Ce lo dicono infatti molte nuove mappe del modello americano previste per lo stesso intervallo di tempo, dove si nota una nuova massa d’aria fredda puntare verso i Balcani e raggiungere in parte anche l’Italia:

Lo si nota anche nella mappa termica nord emisferica a 1500m relativa allo stesso giorno; notate la nuova lingua di freddo che prova a farsi largo verso sud andando ad abbracciare in parte anche l’Italia:

Le conseguenze potrebbero essere sino ai primi di marzo quelle già verificate in occasione di quest’ultima ondata di freddo, ma molto edulcorate, con fiocchi a quote collinari su medio Adriatico e meridione e una generale flessione delle temperature, come evidenziato qui:

Dicevamo sopra però che il freddo potrebbe prendere anche una strada più diretta per sbarcare sull’Italia, cioè da nord, coinvolgendo in questo caso soprattutto le nostre regioni settentrionali e centrali, come si nota qui:

Anche in questo caso la neve però cadrebbe solo a quote collinari perchè al momento non si prevede possa raggiungerci una massa d’aria così fredda da determinare neve sino in pianura.
Oltretutto rispetto all’emissione di questa mattina, la probabilità media di venir raggiunti da temperature inferiori allo zero a 1500m è diminuita, anche se non crollata come vedete da questa mappa, dalla quale risulta che solo il nord-est avrebbe una probabilità di essere raggiunto dal freddo pari al 40%. Si tratta però di una previsione ad una distanza temporale notevole.
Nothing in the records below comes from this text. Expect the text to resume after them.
(* ===== verification/GoSort.v ===== *)
(** * [sort.SliceStable] of the Go standard library

    The relation resolver sorts state lists with [sort.SliceStable] and
    comparison functions that are not always orders (the [After] relation),
    so the algorithm itself is modelled: insertion sort on blocks of 20
    elements, then in-place merging by rotations ([symMerge]).  The slice is a
    list; [less x y] compares two elements, as the closures of the source do
    after reading [states[i]] and [states[j]]. *)

From S2P Require Import Prelude.

Section sort.
Context {A : Type} (less : A → A → bool).

(** The inner loop of the insertion sort: [x] moves left over the sorted
    prefix (kept reversed) while it is less than its left neighbour. *)
Fixpoint ins_rev (x : A) (rp : list A) : list A :=
  match rp with
  | [] => [x]
  | y :: rp' => if less x y then y :: ins_rev x rp' else x :: y :: rp'
  end.

Definition insertion_sort (l : list A) : list A :=
  reverse (fold_left (λ rp x, ins_rev x rp) l []).

(** Binary searches of [symMerge]: the least [i] in [[lo, hi)] where the
    monotone test fails, as the loop computes it. *)
Fixpoint bin_search (fuel : nat) (right : nat → bool) (lo hi : nat) : nat :=
  match fuel with
  | O => lo
  | S fuel =>
      if (lo <? hi)%nat then
        let h := Nat.div2 (lo + hi) in
        if right h then bin_search fuel right (S h) hi
        else bin_search fuel right lo h
      else lo
  end.

Definition less_at (d : list A) (i k : nat) : bool :=
  match d !! i, d !! k with
  | Some x, Some y => less x y
  | _, _ => false
  end.

(** Exchange of the adjacent blocks [d[start:m]] and [d[m:stop]]. *)
Definition rotate (d : list A) (start m stop : nat) : list A :=
  take start d ++ take (stop - m) (drop m d) ++ take (m - start) (drop start d)
  ++ drop stop d.

(** [symMerge] of [d[0:m]] and [d[m:len(d)]]. *)
Fixpoint sym_merge (fuel : nat) (d : list A) (m : nat) : list A :=
  match fuel with
  | O => d
  | S fuel =>
      let b := length d in
      if (m =? 1)%nat then
        let i := bin_search b (λ h, less_at d h 0) m b in
        rotate d 0 1 i
      else if (b - m =? 1)%nat then
        let i := bin_search b (λ h, negb (less_at d m h)) 0 m in
        rotate d i m b
      else
        let mid := Nat.div2 b in
        let n := (mid + m)%nat in
        let '(start, r) := if (mid <? m)%nat then ((n - b)%nat, mid) else (0%nat, m) in
        let p := (n - 1)%nat in
        let start := bin_search b (λ c, negb (less_at d (p - c) c)) start r in
        let stop := (n - start)%nat in
        let d := if (start <? m)%nat && (m <? stop)%nat then rotate d start m stop else d in
        let left := take mid d in
        let right := drop mid d in
        let left :=
          if (0 <? start)%nat && (start <? mid)%nat then sym_merge fuel left start else left in
        let right :=
          if (mid <? stop)%nat && (stop <? b)%nat
          then sym_merge fuel right (stop - mid) else right in
        left ++ right
  end.

(** One pass of merges over consecutive pairs of sorted blocks. *)
Fixpoint merge_pass (fuel block : nat) (l : list A) : list A :=
  match fuel with
  | O => l
  | S fuel =>
      if (2 * block <=? length l)%nat then
        sym_merge (length l) (take (2 * block) l) block
        ++ merge_pass fuel block (drop (2 * block) l)
      else if (block <? length l)%nat then sym_merge (length l) l block
      else l
  end.

Fixpoint merge_loop (fuel block : nat) (l : list A) : list A :=
  match fuel with
  | O => l
  | S fuel =>
      if (block <? length l)%nat
      then merge_loop fuel (2 * block) (merge_pass (length l) block l)
      else l
  end.

(** Insertion sort of each block of 20 elements, the last one shorter. *)
Fixpoint sort_blocks (fuel : nat) (l : list A) : list A :=
  match fuel with
  | O => l
  | S fuel =>
      if (20 <=? length l)%nat
      then insertion_sort (take 20 l) ++ sort_blocks fuel (drop 20 l)
      else insertion_sort l
  end.

Definition slice_stable (l : list A) : list A :=
  merge_loop (length l) 20 (sort_blocks (S (length l)) l).

(** ** The result is a permutation, whatever [less] is *)

Lemma ins_rev_perm x rp : ins_rev x rp ≡ₚ x :: rp.
Proof.
  induction rp as [|y rp IH]; simpl; [done|]. case_match; [|done].
  rewrite IH. apply Permutation_swap.
Qed.

Lemma fold_ins_perm l rp : fold_left (λ rp x, ins_rev x rp) l rp ≡ₚ rp ++ l.
Proof.
  revert rp. induction l as [|x l IH]; intros rp; simpl; [by rewrite app_nil_r|].
  rewrite IH, ins_rev_perm. simpl. by rewrite Permutation_middle.
Qed.

Lemma insertion_sort_perm l : insertion_sort l ≡ₚ l.
Proof. unfold insertion_sort. by rewrite reverse_Permutation, fold_ins_perm. Qed.

Lemma bin_search_bounds fuel right lo hi :
  (lo ≤ hi)%nat → (lo ≤ bin_search fuel right lo hi ≤ hi)%nat.
Proof.
  revert lo hi. induction fuel as [|fuel IH]; intros lo hi Hle; simpl; [lia|].
  case_match eqn:Hlt; [|lia]. apply Nat.ltb_lt in Hlt.
  pose proof (Nat.div2_div (lo + hi)) as Hd.
  pose proof (Nat.div_mod_eq (lo + hi) 2). pose proof (Nat.mod_upper_bound (lo + hi) 2).
  case_match.
  - destruct (IH (S (Nat.div2 (lo + hi))) hi); lia.
  - destruct (IH lo (Nat.div2 (lo + hi))); lia.
Qed.

Lemma rotate_perm d start m stop :
  (start ≤ m ≤ stop)%nat → rotate d start m stop ≡ₚ d.
Proof.
  intros Hr. unfold rotate.
  rewrite <- (take_drop start d) at 5. apply Permutation_app_head.
  rewrite <- (take_drop (m - start) (drop start d)) at 2.
  rewrite (Permutation_app_comm (take (stop - m) _)), <- app_assoc.
  apply Permutation_app_head. rewrite drop_drop.
  replace (start + (m - start))%nat with m by lia.
  rewrite (Permutation_app_comm (drop stop d)).
  rewrite <- (take_drop (stop - m) (drop m d)) at 2. apply Permutation_app_head.
  rewrite drop_drop. by replace (m + (stop - m))%nat with stop by lia.
Qed.

Lemma sym_merge_perm fuel d m : (m ≤ length d)%nat → sym_merge fuel d m ≡ₚ d.
Proof.
  revert d m. induction fuel as [|fuel IH]; intros d m Hm; [done|]. cbn [sym_merge].
  destruct (Nat.eqb_spec m 1) as [->|Hm1].
  { apply rotate_perm. destruct (bin_search_bounds (length d) (λ h, less_at d h 0) 1 (length d)); lia. }
  destruct (Nat.eqb_spec (length d - m) 1) as [Hb|Hb].
  { apply rotate_perm.
    destruct (bin_search_bounds (length d) (λ h, negb (less_at d m h)) 0 m); lia. }
  destruct (if (Nat.div2 (length d) <? m)%nat then _ else _) as [start r].
  set (st := bin_search _ _ start r). set (stop := (Nat.div2 (length d) + m - st)%nat).
  set (d' := if _ && _ then rotate d st m stop else d).
  assert (Hd' : d' ≡ₚ d).
  { unfold d'. destruct (Nat.ltb_spec st m), (Nat.ltb_spec m stop); try done.
    apply rotate_perm. lia. }
  assert (Hlen : length d' = length d) by (by rewrite Hd').
  transitivity d'; [|done].
  transitivity (take (Nat.div2 (length d)) d' ++ drop (Nat.div2 (length d)) d');
    [|by rewrite take_drop].
  apply Permutation_app; case_match eqn:Hc; try done;
    apply andb_true_iff in Hc as [H1 H2]; apply Nat.ltb_lt in H1, H2; apply IH.
  - rewrite length_take, Hlen. pose proof (Nat.div2_div (length d)) as Hd.
    pose proof (Nat.div_mod_eq (length d) 2). lia.
  - rewrite length_drop, Hlen. lia.
Qed.

Lemma merge_pass_perm fuel block l : merge_pass fuel block l ≡ₚ l.
Proof.
  revert l. induction fuel as [|fuel IH]; intros l; [done|]. cbn [merge_pass].
  destruct (Nat.leb_spec (2 * block) (length l)).
  - rewrite sym_merge_perm, IH by (rewrite length_take; lia). by rewrite take_drop.
  - destruct (Nat.ltb_spec block (length l)); [|done]. apply sym_merge_perm. lia.
Qed.

Lemma merge_loop_perm fuel block l : merge_loop fuel block l ≡ₚ l.
Proof.
  revert block l. induction fuel as [|fuel IH]; intros block l; [done|]. cbn [merge_loop].
  case_match; [|done]. by rewrite IH, merge_pass_perm.
Qed.

Lemma sort_blocks_perm fuel l : sort_blocks fuel l ≡ₚ l.
Proof.
  revert l. induction fuel as [|fuel IH]; intros l; [done|]. cbn [sort_blocks].
  case_match; [|apply insertion_sort_perm].
  by rewrite insertion_sort_perm, IH, take_drop.
Qed.

Lemma slice_stable_perm l : slice_stable l ≡ₚ l.
Proof. unfold slice_stable. by rewrite merge_loop_perm, sort_blocks_perm. Qed.

Lemma elem_of_slice_stable l x : x ∈ slice_stable l ↔ x ∈ l.
Proof. by rewrite slice_stable_perm. Qed.

Lemma NoDup_slice_stable l : NoDup (slice_stable l) ↔ NoDup l.
Proof. by rewrite slice_stable_perm. Qed.

Lemma length_slice_stable l : length (slice_stable l) = length l.
Proof. by rewrite slice_stable_perm. Qed.

(** ** Up to one block, the result is sorted

    [slice_stable] is the insertion sort below 20 elements; when [less] comes
    from a rank (as the topological order of the resolver does) the result is
    sorted by rank. *)

Lemma slice_stable_small l : (length l < 20)%nat → slice_stable l = insertion_sort l.
Proof.
  intros Hl. unfold slice_stable. cbn [sort_blocks].
  destruct (Nat.leb_spec 20 (length l)); [lia|].
  destruct (length l) as [|n] eqn:E; [done|]. cbn [merge_loop].
  assert (length (insertion_sort l) = S n) as -> by (by rewrite insertion_sort_perm).
  destruct (Nat.ltb_spec 20 (S n)); [lia|done].
Qed.

Lemma StronglySorted_lookup (R : A → A → Prop) l i k x y :
  StronglySorted R l → (i < k)%nat → l !! i = Some x → l !! k = Some y → R x y.
Proof.
  intros Hs Hik Hi Hk. rewrite <- (take_drop k l) in Hs.
  apply (StronglySorted_app_1_elem_of _ _ _ x y Hs).
  - apply list_elem_of_lookup. exists i. by rewrite lookup_take_lt.
  - apply list_elem_of_lookup. exists 0%nat. by rewrite lookup_drop, Nat.add_0_r.
Qed.

Section ranked.
Context (rank : A → Z) (Hrank : ∀ x y, less x y = bool_decide (rank x < rank y)).

Lemma ins_rev_sorted x rp :
  StronglySorted (λ a b, rank b ≤ rank a) rp →
  StronglySorted (λ a b, rank b ≤ rank a) (ins_rev x rp).
Proof.
  induction 1 as [|y rp Hs IH Hy]; simpl; [by repeat constructor|].
  rewrite Hrank. case_bool_decide as Hlt.
  - constructor; [done|]. rewrite ins_rev_perm. constructor; [lia|done].
  - constructor; [by constructor|]. constructor; [lia|].
    eapply Forall_impl; [done|]. simpl. lia.
Qed.

Lemma fold_ins_sorted l rp :
  StronglySorted (λ a b, rank b ≤ rank a) rp →
  StronglySorted (λ a b, rank b ≤ rank a) (fold_left (λ rp x, ins_rev x rp) l rp).
Proof. revert rp. induction l as [|x l IH]; intros rp Hs; simpl; [done|]. by apply IH, ins_rev_sorted. Qed.

Lemma StronglySorted_reverse (R : A → A → Prop) l :
  StronglySorted (λ a b, R b a) l → StronglySorted R (reverse l).
Proof.
  induction 1 as [|x l Hs IH Hx]; [by constructor|].
  rewrite reverse_cons. apply StronglySorted_app_2; [|done|by repeat constructor].
  intros a b Ha Hb. apply list_elem_of_singleton in Hb as ->.
  rewrite elem_of_reverse in Ha. rewrite Forall_forall in Hx. by apply Hx.
Qed.

Lemma slice_stable_sorted l :
  (length l < 20)%nat → StronglySorted (λ a b, rank a ≤ rank b) (slice_stable l).
Proof.
  intros Hl. rewrite slice_stable_small by done. unfold insertion_sort.
  apply StronglySorted_reverse, fold_ins_sorted. constructor.
Qed.
End ranked.
End sort.

#[export] Hint Rewrite @elem_of_slice_stable @NoDup_slice_stable : go.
Al momento risulta dunque ancora più importante tener valido lo schema barico mostrato con maggiore frequenza dalle 31 emissioni del modello americano, che vedono appuntato quanto evidenziato sopra.
Naturalmente l’alta pressione potrebbe magari cambiare i suoi progetti, influenzandoci in modo più duraturo di quanto pensiamo, oppure potrebbero intervenire cambiamenti di altro tipo ma queste due ultime opzioni rimangono per ora minoritarie e dunque di scarsa rilevanza.
IN SINTESI il tempo da martedì 23 febbraio a lunedì 1° marzo:
da martedi 23 a sabato 27 febbraio: bel tempo e anticipo di primavera, attenzione a qualche nebbia marittima a ridosso delle coste tra notte e mattino, tipiche del fine inverno.
da domenica 28 febbraio: possibile cambiamento del tempo con temperature in netta diminuzione e possibili precipitazioni, ancora da localizzare geograficamente.